Quand on lui demande si, à son avis, la société israélienne a beaucoup changé, Cohen soupire : « Ce sentiment de mission historique qui nous a fait rêver pendant des centaines, voire des milliers d’années, a pratiquement disparu de l’expérience collective, contrairement à ce qui se passait juste avant la création de l’État, à l’époque des mouvements clandestins et juste après.
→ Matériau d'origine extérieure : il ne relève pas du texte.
(* ===== verification/GoSort.v ===== *)
(** * Package sort, and the order of Go strings

    [sort.SliceStable] and [sort.Strings], and Go's [<] on strings, which
    compares bytes. *)

From S2P Require Import Prelude GoLib.
From stdpp Require Import gmap strings list fin_maps sorting.
From Stdlib Require Import ZArith Lia Ascii.

Open Scope Z_scope.

(** ** Strings by bytes *)

Fixpoint bytes_le (l k : list Z) : bool :=
  match l, k with
  | [], _ => true
  | _ :: _, [] => false
  | a :: l, b :: k => (a <? b) || ((a =? b) && bytes_le l k)
  end.

Lemma bytes_le_trans l k j : bytes_le l k = true -> bytes_le k j = true -> bytes_le l j = true.
Proof.
  revert k j. induction l as [|a l IH]; intros [|b k] [|c j]; simpl; try done.
  rewrite !orb_true_iff, !andb_true_iff, !Z.ltb_lt, !Z.eqb_eq.
  intros [H1|[H1 H2]] [H3|[H3 H4]]; [left; lia..|]. right. split; [lia|eauto].
Qed.

Lemma bytes_le_total l k : bytes_le l k = true \/ bytes_le k l = true.
Proof.
  revert k. induction l as [|a l IH]; intros [|b k]; simpl; auto.
  rewrite !orb_true_iff, !andb_true_iff, !Z.ltb_lt, !Z.eqb_eq.
  destruct (Z.lt_total a b) as [|[|]], (IH k); auto.
Qed.

Lemma bytes_le_antisymm l k : bytes_le l k = true -> bytes_le k l = true -> l = k.
Proof.
  revert k. induction l as [|a l IH]; intros [|b k]; simpl; try done.
  rewrite !orb_true_iff, !andb_true_iff, !Z.ltb_lt, !Z.eqb_eq.
  intros [H1|[H1 H2]] [H3|[H3 H4]]; try lia. subst. f_equal. eauto.
Qed.

Definition text_val (t : string) : list Z := byte_val <$> bytes t.

#[export] Instance byte_val_inj : Inj (=) (=) byte_val.
Proof.
  intros a b H%N2Z.inj. rewrite <- (ascii_N_embedding a), <- (ascii_N_embedding b). by f_equal.
Qed.

Lemma text_val_inj t u : text_val t = text_val u -> t = u.
Proof.
  intros H. rewrite <- (of_bytes_bytes t), <- (of_bytes_bytes u). f_equal.
  by apply (inj (fmap byte_val)).
Qed.

(** [t <= u] and [t < u] of Go. *)
Definition string_leb (t u : string) : bool := bytes_le (text_val t) (text_val u).
Definition string_ltb (t u : string) : bool := negb (string_leb u t).

Lemma string_leb_trans t u v : string_leb t u = true -> string_leb u v = true -> string_leb t v = true.
Proof. apply bytes_le_trans. Qed.
Lemma string_leb_total t u : string_leb t u = true \/ string_leb u t = true.
Proof. apply bytes_le_total. Qed.
Lemma string_leb_antisymm t u : string_leb t u = true -> string_leb u t = true -> t = u.
Proof. intros H1 H2. by apply text_val_inj, bytes_le_antisymm. Qed.

(** ** Stable sorting *)

Section Sort.
Context {A : Type} (less : A -> A -> bool).

Fixpoint insert_stable (x : A) (l : list A) : list A :=
  match l with
  | [] => [x]
  | y :: l => if less y x then y :: insert_stable x l else x :: y :: l
  end.

(** [sort.SliceStable(l, less)]. *)
Definition SliceStable (l : list A) : list A := foldr insert_stable [] l.

Lemma insert_stable_perm x l : insert_stable x l ≡ₚ x :: l.
Proof.
  induction l as [|y l IH]; simpl; [done|]. destruct (less y x); [|done]. rewrite IH. apply perm_swap.
Qed.

Lemma SliceStable_perm l : SliceStable l ≡ₚ l.
Proof. induction l as [|x l IH]; simpl; [done|]. by rewrite insert_stable_perm, IH. Qed.

Lemma elem_of_SliceStable x l : x ∈ SliceStable l <-> x ∈ l.
Proof. by rewrite SliceStable_perm. Qed.

(** [less] is a strict weak order: its converse complement [not_after] is
    total and transitive. *)
Definition not_after (x y : A) : Prop := less y x = false.

Hypothesis asym : forall x y, less x y = true -> less y x = false.
Hypothesis trans : forall x y z, not_after x y -> not_after y z -> not_after x z.

Lemma insert_stable_sorted x l : StronglySorted not_after l -> StronglySorted not_after (insert_stable x l).
Proof.
  induction 1 as [|y l Hs IH HF]; simpl; [by repeat constructor|]. destruct (less y x) eqn:Hl.
  - constructor; [done|]. rewrite insert_stable_perm. constructor; [by apply asym|done].
  - constructor; [by constructor|]. constructor; [done|].
    eapply Forall_impl; [exact HF|]. intros z Hz. by eapply trans.
Qed.

Lemma SliceStable_sorted l : StronglySorted not_after (SliceStable l).
Proof. induction l as [|x l IH]; simpl; [constructor|]. by apply insert_stable_sorted. Qed.

(** Where the order leaves no ties, the result depends on the elements
    only. *)
Lemma SliceStable_unique l k :
  (forall x y, x ∈ l -> y ∈ l -> not_after x y -> not_after y x -> x = y) ->
  l ≡ₚ k -> SliceStable l = SliceStable k.
Proof.
  intros Hanti Hp. apply (StronglySorted_unique_strong not_after).
  - intros x y Hx Hy. rewrite elem_of_SliceStable in Hx, Hy. rewrite <- Hp in Hy. by apply Hanti.
  - apply SliceStable_sorted.
  - apply SliceStable_sorted.
  - by rewrite !SliceStable_perm.
Qed.

End Sort.

(** [sort.Strings]. *)
Definition sort_strings (l : list string) : list string := SliceStable string_ltb l.

Lemma string_ltb_asym t u : string_ltb t u = true -> string_ltb u t = false.
Proof.
  unfold string_ltb. rewrite negb_true_iff, negb_false_iff. intros H.
  destruct (string_leb_total t u); [done|congruence].
Qed.

Lemma string_not_after t u : not_after string_ltb t u <-> string_leb t u = true.
Proof. unfold not_after, string_ltb. by rewrite negb_false_iff. Qed.

Lemma string_not_after_trans t u v :
  not_after string_ltb t u -> not_after string_ltb u v -> not_after string_ltb t v.
Proof. rewrite !string_not_after. apply string_leb_trans. Qed.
La politique a quelque peu altéré la gloire du sionisme et du retour sur la terre d’Israël. » Il rappelle l’idée du Rav Kook, pour qui l’installation sur la terre était une valeur à la fois religieuse et sociale. « Je ne sais pas dans quelle mesure ces valeurs-là ont été préservées.

 

À mon avis, elles existent encore, mais elles ont perdu leur pouvoir formateur. » Au lendemain de la guerre d’Indépendance, Cohen a fait partie de la première délégation de Tsahal aux États-Unis, et on lui a alors demandé de se présenter en uniforme. Il se souvient avec beaucoup de fierté de l’impression produite sur la communauté juive qu’il rencontre là-bas. « Le vrai sionisme, c’est de venir sur la terre d’Israël et de s’y installer.

 

Pas seulement d’apporter son soutien à ceux qui y vivent », déclare-t-il.

 

Et ne venez pas lui dire que vous attendez la venue du messie pour le faire. Il vous répondra qu’il s’agit d’une mitsva (d’un commandement) qui concerne tous les temps, et pas seulement la venue du messie. « La mitsva d’installation sur la terre d’Israël est la plus importante de toutes… Que puis-je vous dire de plus ? »

 

Les 3 qualités du rabbin

 

 Il refuse de se laisser aller à des prédictions sur ce que seront les gros titres du Jerusalem Post dans 80 ans. « C’est très difficile à dire. Cela dépend beaucoup de la façon dont vont évoluer les relations avec ce qu’on appelle aujourd’hui “les Palestiniens”… Je ne suis pas contre la paix, mais je ne veux pas renoncer au droit historique du peuple d’Israël sur la terre d’Israël. Comment va-t-on résoudre ce problème, la quadrature du cercle, c’est impossible à dire. Les miracles – et les tragédies – qui se sont produits au siècle dernier ne sont pas terminés. Nous sommes encore au début du voyage. » Dans les archives du Jerusalem Post : un article écrit par Cohen en juin 1975, à l’époque de sa nomination à Haïfa.

 

Le titre ? « Le rabbin et les défis d’aujourd’hui ». Il explique notamment qu’un leader religieux doit « donner l’exemple ».

 

« Pour être un bon leader spirituel dans sa génération, un rabbin doit posséder trois qualités : la capacité d’éclairer, celle de se faire entendre, et la flamme de l’esprit. » Ces qualités, Cohen les possède encore aujourd’hui, et elles sont plus nécessaires que jamais.